Comment 1 Jean-Noel Rivasseau 2010-09-28 10:31:56 UTC
I am pretty sure I am also running into this. I did not do the same debugging session but realized this happened because some extended attribute were set on one node and not the other.

Eg, you can reproduce it by creating the symlink while both daemons are running, then manually adding:

setfattr -h -n trusted.afr.node1 -v 0sAAAAAQAAAAEAAAAA symlink

I hope this gets solved soon, while this is not the case it is unsafe to use absolute symlinks.

Comment 2 Vijay Bellur 2010-09-29 10:17:50 UTC
PATCH: http://patches.gluster.com/patch/5069 in master (storage/posix: prevent chmod() from getting called on symlinks)

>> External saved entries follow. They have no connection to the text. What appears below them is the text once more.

(** With enough depth for the tree at [data], the call returns a new
    list of references to the strings that the collector over trees
    returns. *)
Lemma extract_url_lists_at_refines (depth : nat) :
  forall t data h,
    repr h t data -> (height t < depth)%nat ->
    exists urls h' ls,
      extract_url_lists_at depth data h = Some (urls, h')
      /\ h' !! urls = Some (OList ls)
      /\ strings_at h' ls (extract_url_lists t).
Proof.
  induction depth as [|depth IH]; intros t data h Hr Hh; [lia|].
  assert (Hfresh := fresh_unbound h).
  assert (Hsub : h ⊆ <[fresh (dom h) := OList []]> h) by now apply insert_subseteq.
  assert (Hu : <[fresh (dom h) := OList []]> h !! fresh (dom h) = Some (OList []))
    by apply lookup_insert_eq.
  simpl extract_url_lists_at.
  inversion Hr; subst;
    match goal with Hl : h !! data = _ |- _ => rewrite Hl end;
    try (eexists _, _, []; repeat split; [exact Hu | constructor]).
  - destruct (for_elements_refines depth IH h (fresh (dom h)) ts ls Hfresh)
      with (h := <[fresh (dom h) := OList []]> h) (acc := @nil loc) (ss := @nil string)
      as (h' & acc' & Hloop & Hu' & Hs'); auto; [simpl in Hh; lia | constructor |].
    rewrite Hloop. exists (fresh (dom h)), h', acc'. auto.
  - destruct (for_items_refines depth IH h (fresh (dom h)) d ls Hfresh)
      with (h := <[fresh (dom h) := OList []]> h) (acc := @nil loc) (ss := @nil string)
      as (h' & acc' & Hloop & Hu' & Hs'); auto; [simpl in Hh; lia | constructor |].
    rewrite Hloop. exists (fresh (dom h)), h', acc'. auto.
Qed.

(** C8. On every tree the collector returns what the specification's
    collector returns (same strings, same order, same multiplicities): the
    strings held under the key [downloadAddr], with every mapping value and
    every sequence element descended into; a string is in the result exactly
    when some [downloadAddr] field of the tree holds it; the result is empty
    on a node that is neither mapping nor sequence and on a tree with no
    such field.  Run on a store that holds the tree at [data], with enough
    depth for the tree, the call returns a new list of references to these
    strings, leaves every object of the store as it was, and the tree at
    [data] is the same tree afterwards. *)
Theorem C8_url_collector (t : value) :
  extract_url_lists t = collect t
  /\ (forall s, In s (extract_url_lists t) <-> holds t s)
  /\ ((forall d, t <> VDict d) -> (forall l, t <> VList l) -> extract_url_lists t = [])
  /\ ((forall s, ~ holds t s) -> extract_url_lists t = [])
  /\ (forall (depth : nat) (h : gmap loc object) (data : loc),
         repr h t data -> (height t < depth)%nat ->
         exists urls h' ls,
           extract_url_lists_at depth data h = Some (urls, h')
           /\ h ⊆ h'
           /\ repr h' t data
           /\ h !! urls = None
           /\ h' !! urls = Some (OList ls)
           /\ strings_at h' ls (extract_url_lists t)).
Proof.
  assert (Hmem : forall s, In s (extract_url_lists t) <-> holds t s).
  { intros s. rewrite extract_url_lists_collect.
    split; [apply collect_holds | apply holds_collect]. }
  split; [apply extract_url_lists_collect|]. split; [exact Hmem|]. split; [|split].
  - intros Hd Hl. destruct t; try reflexivity; [now destruct (Hl items) | now destruct (Hd items)].
  - intros Hno. destruct (extract_url_lists t) as [|s r] eqn:E; [reflexivity|].
    destruct (Hno s). apply Hmem. now left.
  - intros depth h data Hr Hh.
    destruct (extract_url_lists_at_refines depth t data h Hr Hh) as (urls & h' & ls & Hrun & Hu & Hs).
    assert (Hframe := extract_url_lists_at_frame _ _ _ _ _ Hrun).
    exists urls, h', ls. repeat split; auto.
    + eapply repr_mono; eauto.
    + destruct depth; [discriminate|]. simpl in Hrun.
      assert (Hfresh := fresh_unbound h).
      destruct (h !! data) as [[]|]; simpl in Hrun;
        repeat match type of Hrun with
               | match ?x with _ => _ end = _ => destruct x; try discriminate
               end;
        injection Hrun as <- _; exact Hfresh.
Qed.

(** ** Page-state extraction *)

Section Extraction.
Context `{Host}.

Lemma add_events_add_events (a b : list event) (st : State) :
  add_events b (add_events a st) = add_events (a ++ b) st.
Proof. unfold add_events; simpl. now rewrite <- List.app_assoc. Qed.

Lemma add_events_nil (st : State) : add_events [] st = st.
Proof. destruct st; unfold add_events; simpl. now rewrite List.app_nil_r. Qed.

Lemma markers_differ :
  Scan SIGI_STATE <> Scan UNIVERSAL_DATA /\ Scan script_close <> Scan UNIVERSAL_DATA.
Proof. split; discriminate. Qed.

Ltac run :=
  unfold extract, extract_sigi, extract_universal, scan, tell, loads, lift, read, raise,
    mbind, M_bind, mret, M_ret; simpl.
Lemma byte_forall (P : Z -> bool) :
  forallb P (upto 256) = true -> forall c, is_byte c -> P c = true.
Proof. apply upto_forall. Qed.

(** ** Lists *)

Lemma map_inj_eq {A B} (f : A -> B) (l k : list A) :
  (forall x y, f x = f y -> x = y) -> map f l = map f k -> l = k.
Proof.
  intros Hf. revert k. induction l as [|x l IH]; intros [|y k]; simpl; try done.
  injection 1 as H1 H2. f_equal; auto.
Qed.

Lemma Forall_weaken {A} (P Q : A -> Prop) l :
  Forall P l -> (forall x, P x -> Q x) -> Forall Q l.
Proof. induction 1; auto. Qed.

Lemma filter_id {A} (P : A -> Prop) `{!forall x, Decision (P x)} l :
  Forall P l -> base.filter P l = l.
Proof. induction 1; [done|]. rewrite filter_cons_True by done. by f_equal. Qed.

(** The longest prefix whose elements satisfy [p], and what is left. *)
Fixpoint span {A} (p : A -> bool) (l : list A) : list A * list A :=
  match l with
  | [] => ([], [])
  | x :: r => if p x then let '(a, b) := span p r in (x :: a, b) else ([], l)
  end.

Lemma span_app {A} (p : A -> bool) l : fst (span p l) ++ snd (span p l) = l.
Proof.
  induction l as [|x l IH]; simpl; [done|].
  destruct (p x); [|done]. destruct (span p l); simpl in *. by f_equal.
Qed.

Lemma span_prefix {A} (p : A -> bool) l : Forall (fun x => p x = true) (fst (span p l)).
Proof.
  induction l as [|x l IH]; simpl; [done|].
  destruct (p x) eqn:E; simpl; [|done]. destruct (span p l); simpl in *. by constructor.
Qed.

Lemma span_rest {A} (p : A -> bool) l x r : snd (span p l) = x :: r -> p x = false.
Proof.
  induction l as [|y l IH]; simpl; [done|].
  destruct (p y) eqn:E; simpl.
  - destruct (span p l); simpl in *. done.
  - by injection 1 as -> ->.
Qed.

Lemma span_stop {A} (p : A -> bool) l x r :
  Forall (fun x => p x = true) l -> p x = false -> span p (l ++ x :: r) = (l, x :: r).
Proof.
  intros Hl Hx. induction Hl as [|y l Hy Hl IH]; simpl; [by rewrite Hx|].
  by rewrite Hy, IH.
Qed.

Lemma span_all {A} (p : A -> bool) l :
  Forall (fun x => p x = true) l -> span p l = (l, []).
Proof. induction 1 as [|y l Hy Hl IH]; simpl; [done|]. by rewrite Hy, IH. Qed.

(** [strstr]: the part of [h] before the first occurrence of [n] and the
    part that starts at that occurrence. *)
Fixpoint prefix_of (n h : bytes) : bool :=
  match n, h with
  | [], _ => true
  | _, [] => false
  | x :: n', y :: h' => (x =? y) && prefix_of n' h'
  end.

Fixpoint strstr (h n : bytes) : option (bytes * bytes) :=
  if prefix_of n h then Some ([], h) else
  match h with
  | [] => None
  | x :: h' =>
      match strstr h' n with
      | Some (a, b) => Some (x :: a, b)
      | None => None
      end
  end.

Lemma prefix_of_spec n h : prefix_of n h = true <-> exists r, h = n ++ r.
Proof.
  revert h. induction n as [|x n IH]; intros h; simpl; [naive_solver|].
  destruct h as [|y h]; [naive_solver|].
  rewrite andb_true_iff, IH, Z.eqb_eq. naive_solver.
Qed.

(** [memcmp]-equality of two byte strings. *)
Definition bytes_eqb (a b : bytes) : bool := bool_decide (a = b).

Lemma bytes_eqb_eq a b : bytes_eqb a b = true <-> a = b.
Proof. apply bool_decide_eq_true. Qed.

Lemma bytes_eqb_refl a : bytes_eqb a a = true.
Proof. by apply bytes_eqb_eq. Qed.

(** ** Tactics *)

(** Turn boolean tests of the code into propositions. *)
Ltac boolp :=
  repeat match goal with
  | H : _ && _ = true |- _ => apply andb_true_iff in H; destruct H
  | H : _ || _ = false |- _ => apply orb_false_iff in H; destruct H
  | H : negb _ = true |- _ => apply negb_true_iff in H
  | H : negb _ = false |- _ => apply negb_false_iff in H
  | H : (_ <? _) = true |- _ => apply Z.ltb_lt in H
  | H : (_ <? _) = false |- _ => apply Z.ltb_ge in H
  | H : (_ <=? _) = true |- _ => apply Z.leb_le in H
  | H : (_ <=? _) = false |- _ => apply Z.leb_gt in H
  | H : (_ =? _) = true |- _ => apply Z.eqb_eq in H
  | H : (_ =? _) = false |- _ => apply Z.eqb_neq in H
  end.

(** Decide an equation between a boolean test and [true] or [false]. *)
Ltac blia :=
  try match goal with |- true = _ => symmetry | |- false = _ => symmetry end;
  rewrite ?andb_true_iff, ?orb_true_iff, ?andb_false_iff, ?orb_false_iff,
    ?negb_true_iff, ?negb_false_iff, ?Z.leb_le, ?Z.ltb_lt, ?Z.eqb_eq,
    ?Z.leb_gt, ?Z.ltb_ge, ?Z.eqb_neq;
  lia.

Comment 3 Amar Tumballi 2010-10-05 06:01:17 UTC
Most of the self-heal (replicate related) bugs are now fixed with 3.1.0 branch. As we are just week behind the GA release time.. we would like you to test the particular bug in 3.1.0RC releases, and let us know if its fixed.

Comment 4 Amar Tumballi 2010-10-05 08:36:40 UTC
I guess we should not be having anymore issues with symlink self-healing. Avati, can you confirm and update the bug status?

Comment 5 Anand Avati 2010-12-05 06:41:27 UTC
PATCH: http://patches.gluster.com/patch/5808 in release-3.0 (storage/posix: prevent chmod() from getting called on symlinks)

Comment 6 Anand Avati 2010-12-06 10:20:48 UTC
PATCH: http://patches.gluster.com/patch/5817 in release-3.0 (check if the file is a symlink while doing utimes)

Comment 7 Lakshmipathi G 2010-12-06 10:55:37 UTC
verified,works with 3.0.7qa2.

Comment 8 Anand Avati 2010-12-07 03:18:54 UTC
PATCH: http://patches.gluster.com/patch/5818 in master (check whether the file is a symlink while doing utimes)

Comment 9 Amar Tumballi 2011-02-15 04:46:14 UTC
Internal enhancement, User need not be bothered.